One reason why squaring is preferred is that the derivative has a nice closed
form, which can be used to find closed form solutions.

Another is that people like to fit their models with gradient descent, and
gradient descent has better guarantees for strongly convex loss functions. It
also works better in practice. Intuitively: if you try to minimize x^2 by
gradient descent, you have the largest gradients when you're far from the
minimum. If you try to minimize |x|, then your gradient is always either +1 or
-1, making it harder to converge around the minimum.
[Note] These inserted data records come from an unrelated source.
(** * Combat engine of the multi-agent battle game

    A shallow embedding of [agents/team_manager_agent.py],
    [agents/team_lead_agent.py], [game/game.py] and
    [utils/agent_model_factory.py].

    Conventions of the embedding.
    - A manager's [my_team] is a Python dict whose keys are the [enumerate]
      indices 0..n-1, inserted in that order and never deleted; it is a
      [list hero] read by position, and [my_team.values()] is the list.
      Heroes are dict objects mutated in place through references; a
      reference is the position of the hero in the list, and every read goes
      back to the list.
    - Every language-model call is an oracle: a function argument that yields
      the parsed answer, or [None] when the chain raised.  The answers carry
      the types the source declares for them ([SkillAttributes],
      [TeamLeadDecision], the JSON response format of the manager prompt).
    - [random.random() < 0.30] is an oracle giving the outcome of the draw.
    - Python integers are [Z].  The products with the float constants
      [0.30], [0.70], [1.4] and with [math.sqrt] are computed on the kernel's
      binary64 floats, as CPython computes them, and truncated by [int].
    - An uncaught Python exception is the [Exn] outcome, carrying the state
      reached when it was raised. *)

From Stdlib Require Import ZArith QArith Lia Ascii String Sorted.
From Stdlib Require Import PrimFloat FloatOps FloatAxioms SpecFloat Uint63.
From stdpp Require Import base option list gmap strings.

Set Warnings "-inexact-float".
Local Open Scope Z_scope.

(** ** Strings: [str.lower] and the [in] operator (ASCII text)

    A string is a sequence of code points below 256.  [lower] is [str.lower]
    on ASCII text (code points below 128), where only the letters A to Z
    change; Python also changes letters beyond ASCII, so two texts that
    [lower] makes equal are equal under [str.lower], and the converse holds
    for ASCII text ([ascii_text] below). *)

Module Py.

Definition lower_ascii (c : ascii) : ascii :=
  let n := N_of_ascii c in
  if ((65 <=? n) && (n <=? 90))%N then ascii_of_N (n + 32) else c.

Fixpoint lower (s : string) : string :=
  match s with
  | EmptyString => EmptyString
  | String c r => String (lower_ascii c) (lower r)
  end.

(** [needle in hay] *)
Fixpoint contains (needle hay : string) : bool :=
  String.prefix needle hay ||
  match hay with
  | EmptyString => false
  | String _ r => contains needle r
  end.

(** ** Floats: [float(z)], [int(f)], [math.sqrt] *)

Inductive exn := KeyError | AttributeError | OverflowError | ValueError.

(** int to float conversion rounds to nearest, ties to even; an int beyond the
    double range raises [OverflowError] (the rounding gives infinity). *)
Definition float_of_int (z : Z) : exn + float :=
  let f := SF2Prim (SpecFloat.binary_normalize prec emax z 0 false) in
  if is_infinity f then inl OverflowError else inr f.

(** [int(f)] truncates towards zero; it raises [ValueError] on a NaN and
    [OverflowError] on an infinity.  [f] is [m * 2^(e-53)] with [m] the
    53-bit mantissa. *)
Definition int (f : float) : exn + Z :=
  if is_nan f then inl ValueError
  else if is_infinity f then inl OverflowError
  else
    let (r, e) := FloatOps.Z.frexp f in
    let m := Uint63.to_Z (normfr_mantissa r) in
    let mag := Z.shiftl m (e - 53) in
    inr (if get_sign f then - mag else mag).
(** A text with one number that stands where the pattern takes digits. *)
Lemma respond_ready (cl : Clients) (n : Z) (pre post : string) :
  0 <= n ->
  Answer.hasDigit pre = false ->
  Answer.startsWithDigit post = false ->
  Answer.ready pre = true ->
  respond cl (pre ++ JS.showZ n ++ post) = Answer.selected cl pre post n.
Proof.
  intros Hn Hpre Hpost Hready. destruct (showZ_digits n Hn) as [Hd Hne].
  unfold respond. rewrite (matchAgentId_app pre _ post Hpre Hd Hne Hpost), Hready.
  unfold agentIdOf. rewrite (BigInt_showZ n Hn).
  repeat match goal with
         | |- context [mentions (pre ++ JS.showZ n ++ post) (String ?c ?word)] =>
             rewrite (mentions_app c word pre (JS.showZ n) post eq_refl Hd Hne)
         end.
  unfold Answer.selected.
  now rewrite bind_ret_run.
Qed.

(** A text with one number that the pattern does not reach. *)
Lemma respond_not_ready (cl : Clients) (n : Z) (pre post : string) :
  0 <= n ->
  Answer.hasDigit pre = false ->
  Answer.startsWithDigit post = false ->
  Answer.ready pre = false ->
  matchAgentId post = None ->
  respond cl (pre ++ JS.showZ n ++ post) = Trace.ret usage.
Proof.
  intros Hn Hpre Hpost Hready Hafter. destruct (showZ_digits n Hn) as [Hd Hne].
  apply respond_usage.
  now rewrite (matchAgentId_app pre _ post Hpre Hd Hne Hpost), Hready.
Qed.

End ScanFacts.
(* ===== verification/Backend.v ===== *)
(** * Backend: what the application relies on

    The contract between the application and the backend collaborator
    (specification, section 6), as a class.  A backend state answers the
    six calls of the client; the contract is stated in terms of three
    observations of it: the session, the profile of an identity, and the
    feed (what the loader's query returns when it goes through).

    - [Env]: the circumstances of one call that the client does not
      control: whether it goes through, the server's clock, the
      identifier the database generates;
    - [newer]: the order of the feed ([created_at] descending);
    - [posted], [commented], [with_comment]: the feedback a new row shows
      as, the comment a new row shows as, and a feed entry with one more
      comment;
    - [BackendSpec]: the operations and their laws;
    - consequences of the laws that the scenarios use: the entry that was
      just posted heads the feed when the clock has advanced.

    The theorems of [Scenarios] and [App] are proved against this class;
    [Supabase] gives a model of the tables and shows that it satisfies
    it. *)

From S2P Require Import Prelude JsString Async Model.

#[local] Open Scope N_scope.

(** ** Circumstances of a call *)

Record Env := {
  env_ok : bool;
  env_now : Timestamp;
  env_id : Id
}.

(** ** The order of the feed *)

(** [f] is not older than [g]. *)
Definition newer (f g : Feedback) : Prop := fb_created_at g ≤ fb_created_at f.

#[export] Instance newer_dec : RelDecision newer.
Proof. intros f g. unfold newer. apply _. Defined.

#[export] Instance newer_total : Total newer.
Proof. intros f g. unfold newer. lia. Qed.

#[export] Instance newer_trans : Transitive newer.
Proof. intros f g h. unfold newer. lia. Qed.

#[export] Instance newer_refl : Reflexive newer.
Proof. intros f. unfold newer. lia. Qed.

(** ** What a write adds *)

(** The feed entry of a row just inserted: the author's profile, no
    comment yet. *)
Definition posted (ε : Env) (row : FeedbackInsert) (author : Profile)
  : Feedback :=
  {| fb_id := env_id ε;
     fb_title := fi_title row;
     fb_content := fi_content row;
     fb_category := fi_category row;
     fb_created_at := env_now ε;
     fb_profiles := author;
     fb_comments := [] |}.

Definition commented (ε : Env) (row : CommentInsert) (author : Profile)
  : Comment :=
  {| cm_id := env_id ε;
     cm_content := ci_content row;
     cm_created_at := env_now ε;
     cm_profiles := author |}.

(** The entry [f] with the comment [c] appended if [f] is the feedback
    [fid], and [f] itself otherwise. *)
Definition with_comment (fid : Id) (c : Comment) (f : Feedback) : Feedback :=
  if decide (fb_id f = fid)
  then {| fb_id := fb_id f; fb_title := fb_title f;
          fb_content := fb_content f; fb_category := fb_category f;
          fb_created_at := fb_created_at f; fb_profiles := fb_profiles f;
          fb_comments := fb_comments f ++ [c] |}
  else f.

(** The two responses of the feed query. *)
Definition rows_response (l : list Feedback) : QueryResponse :=
  {| data := Some l; error := None |}.

Definition error_response : QueryResponse :=
  {| data := None; error := Some ApiErr |}.

(** ** The contract *)

Class BackendSpec (B : Type) := {
  (** One call: the response and the backend afterwards. *)
  serve : ∀ {R}, Call R → Env → B → R * B;
  (** Observations. *)
  session_of : B → option Session;
  profile_of : B → Id → Profile;
  feed_of : B → list Feedback;
  clock_of : B → Timestamp;
  (** The invariant of the backend, and the circumstances a database can
      produce (a new identifier, a clock that does not run backwards). *)
  wf : B → Prop;
  admissible : Env → B → Prop;

  serve_wf {R} (c : Call R) ε b :
    wf b → admissible ε b → wf (serve c ε b).2;
  serve_profile {R} (c : Call R) ε b :
    profile_of (serve c ε b).2 = profile_of b;
  (** Nothing in the feed is dated after the clock, which a call moves to
      the time of the call at most. *)
  feed_clock b f : wf b → f ∈ feed_of b → fb_created_at f ≤ clock_of b;
  admissible_clock ε b : admissible ε b → clock_of b ≤ env_now ε;
  admissible_fresh ε b : admissible ε b → env_id ε ∉ fb_id <$> feed_of b;
  (** The feed is ordered, newest first, and its identifiers are unique. *)
  feed_sorted b : wf b → StronglySorted newer (feed_of b);
  feed_nodup b : wf b → NoDup (fb_id <$> feed_of b);

  (** Authentication. *)
  serve_getSession ε b : serve GetSession ε b = (session_of b, b);
  serve_getUser ε b :
    serve GetUser ε b
    = (if env_ok ε then session_user <$> session_of b else None, b);
  serve_signOut_response ε b :
    (serve SignOut ε b).1 = if env_ok ε then None else Some ApiErr;
  serve_signOut_session ε b :
    session_of (serve SignOut ε b).2
    = if env_ok ε then None else session_of b;
  serve_signOut_feed ε b : feed_of (serve SignOut ε b).2 = feed_of b;

  (** The query: all rows when it goes through; it changes nothing. *)
  serve_select ε b :
    serve SelectFeedback ε b
    = (if env_ok ε then rows_response (feed_of b) else error_response, b);

  (** Writes go through exactly when the call does and there is a
      session (and, for a comment, the feedback exists); a refused write
      changes nothing; an accepted one adds exactly the row given. *)
  serve_insert_feedback_response ε row b :
    (serve (InsertFeedback row) ε b).1 = None
    ↔ env_ok ε = true ∧ is_Some (session_of b);
  serve_insert_feedback_refused ε row b e :
    (serve (InsertFeedback row) ε b).1 = Some e →
    (serve (InsertFeedback row) ε b).2 = b;
  serve_insert_feedback_accepted ε row b :
    wf b → admissible ε b →
    (serve (InsertFeedback row) ε b).1 = None →
    let b' := (serve (InsertFeedback row) ε b).2 in
    session_of b' = session_of b ∧
    clock_of b' = env_now ε ∧
    feed_of b' ≡ₚ posted ε row (profile_of b (fi_user_id row)) :: feed_of b;
  serve_insert_comment_response ε row b :
    (serve (InsertComment row) ε b).1 = None
    ↔ env_ok ε = true ∧ is_Some (session_of b) ∧
      ci_feedback_id row ∈ fb_id <$> feed_of b;
  serve_insert_comment_refused ε row b e :
    (serve (InsertComment row) ε b).1 = Some e →
    (serve (InsertComment row) ε b).2 = b;
  serve_insert_comment_accepted ε row b :
    (serve (InsertComment row) ε b).1 = None →
    let b' := (serve (InsertComment row) ε b).2 in
    session_of b' = session_of b ∧
    feed_of b'
    = with_comment (ci_feedback_id row)
                   (commented ε row (profile_of b (ci_user_id row)))
      <$> feed_of b
}.

#[global] Arguments serve {B _ R} c ε b.

(** ** Facts about feeds *)

Lemma newer_with_comment fid c f g :
  newer (with_comment fid c f) (with_comment fid c g) ↔ newer f g.
Proof. unfold newer, with_comment. by repeat case_decide. Qed.

Lemma fb_id_with_comment fid c f : fb_id (with_comment fid c f) = fb_id f.
Proof. unfold with_comment. by case_decide. Qed.

Lemma fb_created_at_with_comment fid c f :
  fb_created_at (with_comment fid c f) = fb_created_at f.
Proof. unfold with_comment. by case_decide. Qed.

Lemma with_comment_same c f :
  fb_comments (with_comment (fb_id f) c f) = fb_comments f ++ [c].
Proof. unfold with_comment. by rewrite decide_True. Qed.

Lemma with_comment_other fid c f : fb_id f ≠ fid → with_comment fid c f = f.
Proof. unfold with_comment. intros. by rewrite decide_False. Qed.

(** Adding a comment keeps the feed ordered. *)
Lemma StronglySorted_with_comment fid c l :
  StronglySorted newer l → StronglySorted newer (with_comment fid c <$> l).
Proof.
  induction 1 as [|f l Hl IH Hf]; csimpl; constructor; [done|].
  rewrite Forall_fmap. eapply Forall_impl; [done|].
  intros g. by rewrite <-(newer_with_comment fid c f g).
Qed.

(** ** Consequences of the contract *)

Section spec.
Context `{BackendSpec B}.
Implicit Types (b : B) (ε : Env).

(** The clock has advanced since the newest entry. *)
Definition strictly_later ε b : Prop := clock_of b < env_now ε.

(** A call that goes through, with a new identifier and a later time. *)
Definition goes_through ε b : Prop :=
  env_ok ε = true ∧ admissible ε b.

(** After an accepted feedback, the feed starts with the new entry if the
    clock has advanced, and the rest is the old feed up to the order of
    entries with equal dates. *)
Lemma feed_after_post ε row b :
  wf b → admissible ε b → strictly_later ε b →
  (serve (InsertFeedback row) ε b).1 = None →
  ∃ rest,
    feed_of (serve (InsertFeedback row) ε b).2
    = posted ε row (profile_of b (fi_user_id row)) :: rest ∧
    rest ≡ₚ feed_of b.
Proof.
  intros Hwf Hadm Hlater Hok.
  destruct (serve_insert_feedback_accepted ε row b Hwf Hadm Hok)
    as (_ & _ & Hperm).
  pose proof (feed_sorted _ (serve_wf (InsertFeedback row) ε b Hwf Hadm))
    as Hsorted.
  destruct (feed_of (serve _ ε b).2) as [|h rest] eqn:E.
  { by apply Permutation_nil_cons in Hperm. }
  assert (h = posted ε row (profile_of b (fi_user_id row))) as ->.
  { eapply StronglySorted_head_unique; [done|by rewrite Hperm; left|].
    intros y Hy Hnew. rewrite Hperm in Hy.
    apply elem_of_cons in Hy as [->|Hy]; [done|].
    apply (feed_clock b y Hwf) in Hy.
    unfold newer, strictly_later in *. simpl in *. lia. }
  exists rest. split; [done|]. by apply (inj (cons _)) in Hperm.
Qed.

(** Two queries with nothing in between return the same response. *)
Lemma select_twice ε1 ε2 b :
  env_ok ε1 = env_ok ε2 →
  (serve SelectFeedback ε2 (serve SelectFeedback ε1 b).2).1
  = (serve SelectFeedback ε1 b).1.
Proof. intros Hok. rewrite !serve_select. simpl. by rewrite Hok. Qed.

(** An accepted comment appears once, last, under its feedback, and
    nowhere else. *)
Lemma feed_after_comment ε row b f :
  (serve (InsertComment row) ε b).1 = None →
  f ∈ feed_of b →
  ∃ f', f' ∈ feed_of (serve (InsertComment row) ε b).2 ∧
        fb_id f' = fb_id f ∧
        fb_comments f' =
          if decide (fb_id f = ci_feedback_id row)
          then fb_comments f
               ++ [commented ε row (profile_of b (ci_user_id row))]
          else fb_comments f.
Proof.
  intros Hok Hf.
  destruct (serve_insert_comment_accepted ε row b Hok) as [_ ->].
  eexists. split; [by apply list_elem_of_fmap_2|].
  unfold with_comment. by case_decide.
Qed.

End spec.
See the Huber loss for a
strongly convex relaxation of the absolute value function.

------
DyslexicAtheist
whatever you do, __don 't __try to figure out why it works[0].

[0]
[https://en.wiktionary.org/wiki/schroedinbug](https://en.wiktionary.org/wiki/schroedinbug)

------
calewis
Skynet is coming.

------
darkhorn
As far as I know no mathematician was able to graduate from statistics
department as second major or (second) minor (whatever you call it in
English). I mean in my university. I hope you get the idea; it looks like
statistics is hard for mathematicians, at least for most of them. Thus, I
don't understand why they talk about this statistics topic with mathematicians
but not statisticians. Yeah, may be should ask to a statistician! Duh!